Start SDRsharp and click the cog on the SDRsharp toolbar, you will see your device listed, now click both the AGC tickboxes to maximise RF gain, note the frequency correction adjustment there too, we need to find a known signal on air and tune the SDR to the correct freq readout, then, whilst listening, tweak the frequency correction to get it spot on. CW or SSB mode is good as you can more or less find zero beat, as you see, this is an old RTL SDR stick, so this one is set at +68. Newer ones with TCXO are usually set to around ) (zero) or thereabouts.
Now you’re up and running with SDRsharp, you may want to try to decode digital, check the screenshot, and notice the ‘filter audio’ needs to be unticked for decoding: same for Pocsag etc. squelch off/ open.
Make sure to send the SDR’s audio to the DSDPlus decoder program – by selecting Output to ‘VB Cable input‘ and you should see the ‘scope display on the DSDPlus program jumping about wildly now. If you dont see DSDPlus’ scope displaying activity (even on random FM noise) it could be that the SDR isn’t running (click PLAY’ or the squelch is up. If ithe display is moving, and still silent, audio routing may need one slight tweak, here on my old Windows7 craptop here, i had to go into the control panel, then sounds then check in and output devices as you see below, then it worked. note the audio bargraph level meters reading, your soundcard will probably be named something different.
Get tuning ! if the signals you see are good, but garbled or no audio, they may be using privacy or encryption, or have interference, or it may be data or GPS (LRRP) and all kinds of stuff going back and forwards, still getting problems, check your audio levels, RX bandwidth, make sure your fine tune is correct, that filter audio is OFF and you are indeed on NFM with no squelch. Remember there is no windows binary widely availble for dstar audio yet (that i have seen) and encryption is used alot.

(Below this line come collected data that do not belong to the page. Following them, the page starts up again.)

(** * Trade extraction from brokerage statement text

    A shallow embedding of [src/scripts/parse_trades.py]: the statement
    walk ([parse_rbc_statement_trades]), the alias collector
    ([collect_rbc_asset_aliases]), the symbol resolver
    ([resolve_rbc_symbol]), the number and date helpers and the driver
    ([parse_rbc]), followed by the properties proved about them.

    Modelling conventions.
    - Python [str] values are lists of 8-bit characters ([text]).  The
      character classes ([\s], [\d], [\w], [str.upper], [str.split],
      [str.splitlines]) are the ASCII ones; characters above 127 are
      treated as ordinary symbols.
    - The [re] module is embedded by a small backtracking matcher that
      enumerates the successes of a pattern in Python's priority order;
      every pattern of the source is transcribed constructor by
      constructor.
    - Python [float] values are IEEE 754 binary64 numbers, as the
      standard library specifies them ([SpecFloat], precision 53,
      maximal exponent 1024): signed zeros, finite numbers, the two
      infinities and NaN.  [float(s)] is the float nearest to the
      decimal that [s] writes, ties going to the even mantissa, and an
      infinity beyond the largest float; a product is rounded the same
      way.
    - [dict] objects whose iteration order the code relies on are
      association lists in insertion order.
    - [print] appends a line to an explicit log. *)

From Stdlib Require Import List Ascii ZArith QArith Qabs Bool Arith Lia Sorted.
From Stdlib Require String DecimalString SpecFloat.
Import ListNotations.
Import String.StringSyntax.

Local Open Scope string_scope.
Local Open Scope bool_scope.
Local Open Scope nat_scope.
Local Open Scope list_scope.

(** ** Text *)

Abbreviation text := (list ascii).

Coercion String.list_ascii_of_string : String.string >-> list.

Module Text.

Definition code (c : ascii) : nat := nat_of_ascii c.

Definition between (lo hi : nat) (c : ascii) : bool :=
  (lo <=? code c) && (code c <=? hi).

Definition is_digit : ascii -> bool := between 48 57.
Definition is_upper : ascii -> bool := between 65 90.
Definition is_lower : ascii -> bool := between 97 122.

(** [str.isspace] on the ASCII range: TAB, LF, VT, FF, CR, FS, GS, RS,
    US and the space. *)
Definition is_space (c : ascii) : bool :=
  between 9 13 c || between 28 32 c.

(** Line boundaries of [str.splitlines] on the ASCII range. *)
Definition is_linebreak (c : ascii) : bool :=
  between 10 13 c || between 28 30 c.

(** [\w] on the ASCII range. *)
Definition is_word (c : ascii) : bool :=
  is_digit c || is_upper c || is_lower c || (code c =? 95).

Definition is_upper_or_digit (c : ascii) : bool := is_upper c || is_digit c.

Definition ascii_eqb (a b : ascii) : bool := code a =? code b.

Definition is_char (a : ascii) : ascii -> bool := ascii_eqb a.

Definition upper_char (c : ascii) : ascii :=
  if is_lower c then ascii_of_nat (code c - 32) else c.

Definition lower_char (c : ascii) : ascii :=
  if is_upper c then ascii_of_nat (code c + 32) else c.

Definition upper (s : text) : text := map upper_char s.
Definition lower (s : text) : text := map lower_char s.

Fixpoint text_eqb (a b : text) : bool :=
  match a, b with
  | [], [] => true
  | x :: a', y :: b' => ascii_eqb x y && text_eqb a' b'
  | _, _ => false
  end.

Fixpoint startswith (p s : text) : bool :=
  match p, s with
  | [], _ => true
  | x :: p', y :: s' => ascii_eqb x y && startswith p' s'
  | _ :: _, [] => false
  end.

Definition endswith (p s : text) : bool := startswith (rev p) (rev s).

(** [needle in hay] *)
Fixpoint contains (needle hay : text) : bool :=
  startswith needle hay ||
  match hay with
  | [] => false
  | _ :: hay' => contains needle hay'
  end.

Fixpoint lstrip (s : text) : text :=
  match s with
  | c :: s' => if is_space c then lstrip s' else s
  | [] => []
  end.

Definition rstrip (s : text) : text := rev (lstrip (rev s)).
Definition strip (s : text) : text := rstrip (lstrip s).

Fixpoint lstrip_char (a : ascii) (s : text) : text :=
  match s with
  | c :: s' => if ascii_eqb a c then lstrip_char a s' else s
  | [] => []
  end.

(** [s.rstrip(a)] for a one-character argument. *)
Definition rstrip_char (a : ascii) (s : text) : text :=
  rev (lstrip_char a (rev s)).

(** [s.replace(a, "")] for a one-character [a]. *)
Definition remove_char (a : ascii) (s : text) : text :=
  filter (fun c => negb (ascii_eqb a c)) s.

Fixpoint split_ws_from (cur : text) (s : text) : list text :=
  match s with
  | [] => match cur with [] => [] | _ => [rev cur] end
  | c :: s' =>
      if is_space c then
        match cur with
        | [] => split_ws_from [] s'
        | _ => rev cur :: split_ws_from [] s'
        end
      else split_ws_from (c :: cur) s'
  end.

(** [s.split()] *)
Definition split_ws (s : text) : list text := split_ws_from [] s.

(** [sep.join(parts)] *)
Fixpoint join (sep : text) (parts : list text) : text :=
  match parts with
  | [] => []
  | [p] => p
  | p :: ps => p ++ sep ++ join sep ps
  end.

In case anyone is wondering, clear / unencrypted TETRA isn’t able to be decoded on anything other than Linux at the moment, and it will probably never appear on Windows anyway, On Linux it’s only done with GNURadio as a base, GNUradio companion has the most horrible interface i have ever seen (but it works very well indeed) and there’s not much unencrypted TETRA about anyway, but after all the hours of compiling and patching stuff, it’s a lot of fun learning about it.
SDR and decoding digital voice can be fascinating, cheap, and lots of fun, thanks to some really smart people out there, and some really cheap hardware. It offers up a new way of visualising the band and is a crossover of radio experimentation and computer tech, and it’s a developing part of the hacker and radio amateur communities too.. and who knows what direction that may lead to ? and long may it continue.. Have Fun..
If money’s no object, or if you really must have a VFO knob for your SDR, and let’s face it, most mouse-wheels are pretty crummy for making small or accurate incremental adjustments for any length of time, so you might want to treat yourself to something like the Griffin PowerMate controller .. it’s bluetooth, but it’s still hugely overpriced as it’s little more than a rotary encoder, i wouldn’t mind, but such devices have been around for several years already, and the Chinese manufacturers still haven’t got around to making them for a fiver yet, most you see on Ebay are from Japan or the USA, or if you like the idea, you could always make one… happy SDRing..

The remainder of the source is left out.